Here, we focus on a novel methodological approach to accurately estimate mating frequency in B. impatiens, which is one of the most common and important wild pollinators in Eastern North America (Strange and Tripodi, 2019; McGrady et al. 2021). Because of its effectiveness as a pollinator and amenability to management, B. impatiens is commercially produced and used to provide pollination services in agricultural fields and greenhouses (Cnaani 2002; Suni et al. 2017). Population monitoring of this species suggests that it is relatively stable in its range and abundance, compared to some other North American bumble bee species (Cameron et al. 2011). One study (Payne et al. 2003) evaluated mating frequencies in 11 colonies of wild B. impatiens and found 3 of those 11 queens mated with 3 males while the rest of the colonies were monogamous, showing a low-levels of polygamy compared to other Bombus species (Fig. 1). However, this information was based on a few loci and number colonies and average mating frequency could not be calculated due to unknown contribution of males.

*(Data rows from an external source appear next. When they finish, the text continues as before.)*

(** Claim C4.  The keys of [becomed_popular df year] are, without
    repetition, exactly the names of [new_names df year] that belong to
    [popular_names df y] for some [y] of [[year, year+9]]; the value of a
    key is the ascending list of exactly those years; the map is empty
    when no new name is popular in any year of the horizon. *)
Theorem becomed_popular_spec (df : DataFrame) (year : Z) :
  NoDup (Py.keys (becomed_popular df year))
  /\ (forall name,
        In name (Py.keys (becomed_popular df year))
        <-> In name (new_names df year)
            /\ exists y,
                 year <= y <= year + 9 /\ In name (popular_names df y))
  /\ (forall name years,
        In (name, years) (becomed_popular df year) ->
        Py.get (becomed_popular df year) name = Some years
        /\ years = popular_years df year name
        /\ StronglySorted Z.lt years
        /\ forall y,
             In y years
             <-> year <= y <= year + 9 /\ In name (popular_names df y))
  /\ ((forall name y,
         In name (new_names df year) -> year <= y <= year + 9 ->
         ~ In name (popular_names df y)) ->
      becomed_popular df year = []).
Proof.
  split; [apply NoDup_becomed_popular |].
  split.
  { intros name. rewrite In_keys. split.
    - intros [years H]. apply In_becomed_popular in H.
      destruct H as [Hn [E N]]. split; [assumption |].
      destruct years as [| y rest]; [congruence |].
      exists y. apply In_popular_years. rewrite <- E. now left.
    - intros [Hn [y Hy]]. exists (popular_years df year name).
      apply In_becomed_popular. repeat split; [assumption |].
      apply In_popular_years in Hy. intros E. rewrite E in Hy. contradiction. }
  split.
  { intros name years H.
    split; [now apply (get_In _ name years (NoDup_becomed_popular df year)) |].
    apply In_becomed_popular in H. destruct H as [_ [-> _]].
    split; [reflexivity |].
    split; [apply sorted_popular_years |].
    intros y. apply In_popular_years. }
  intros H. apply dict_nil. intros name. rewrite get_becomed_popular.
  destruct (Py.mem name (new_names df year)) eqn:E; [| reflexivity].
  apply mem_In in E.
  destruct (popular_years df year name) as [| y rest] eqn:P; [reflexivity |].
  exfalso. assert (I : In y (popular_years df year name))
    by (rewrite P; now left).
  apply In_popular_years in I. destruct I as [B I]. exact (H name y E B I).
Qed.

Lemma becomed_popular_spec_witness :
  becomed_popular Sample.frame 2010
  = [("Zara"%string, [2010; 2011; 2012; 2013; 2014])]
  /\ (In ("Zara"%string, [2010; 2011; 2012; 2013; 2014])
         (becomed_popular Sample.frame 2010) ->
      [2010; 2011; 2012; 2013; 2014] = popular_years Sample.frame 2010 "Zara")
  /\ becomed_popular Sample.frame 2011 = [].
Proof.
  split; [vm_compute; reflexivity |].
  destruct (becomed_popular_spec Sample.frame 2010) as [_ [_ [H _]]].
  split; [intros I; exact (proj1 (proj2 (H _ _ I))) |].
  vm_compute. reflexivity.
Defined.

In this study, we used microsatellite genotypes of queens and workers from both wild and commercial B. impatiens colonies reared in the laboratory to estimate the mating frequency for wild and commercial B. impatiens queens. Additionally, we used a large dataset of genotypes from wild collected workers to assess the impact of assuming ‘monogamy’ for colony abundance reconstructions species that deviate from the monogamy assumption. We obtained genotypes from queen and worker bees from 20 wild and 10 commercial colonies using an optimized set of 11 microsatellite loci (Table S2). We adapted the model used by COLONY (Jones and Wang 2010; Wang 2004) to create a Bayesian inference algorithm that jointly estimates paternity and genotyping error for each colony to increase the accuracy of kinship estimations. We then evaluated how assumptions of monogamy or polygamy affect estimates of colony numbers based on inferred sibling groups, using a previously published dataset of worker genotypes from 30 agricultural sites across Pennsylvania (USA) (McGrady et al. 2021). Our study provides three major findings that have important implications for estimating colony abundance in social bee pollinators: (1) a more robust estimates of for mating frequencies in wild and commercial B. impatiens; (2) a novel statistical approach that may be implemented for future studies to easily determine mating frequencies of other eusocial species; and (3) a demonstration that monogamous or polygamous mating frequency assumptions have enormous impact on the results of colony abundance estimation from inferred shibships. We use our results to make recommendations to improve the accuracy of sib-ship reconstruction in social hymenoptera.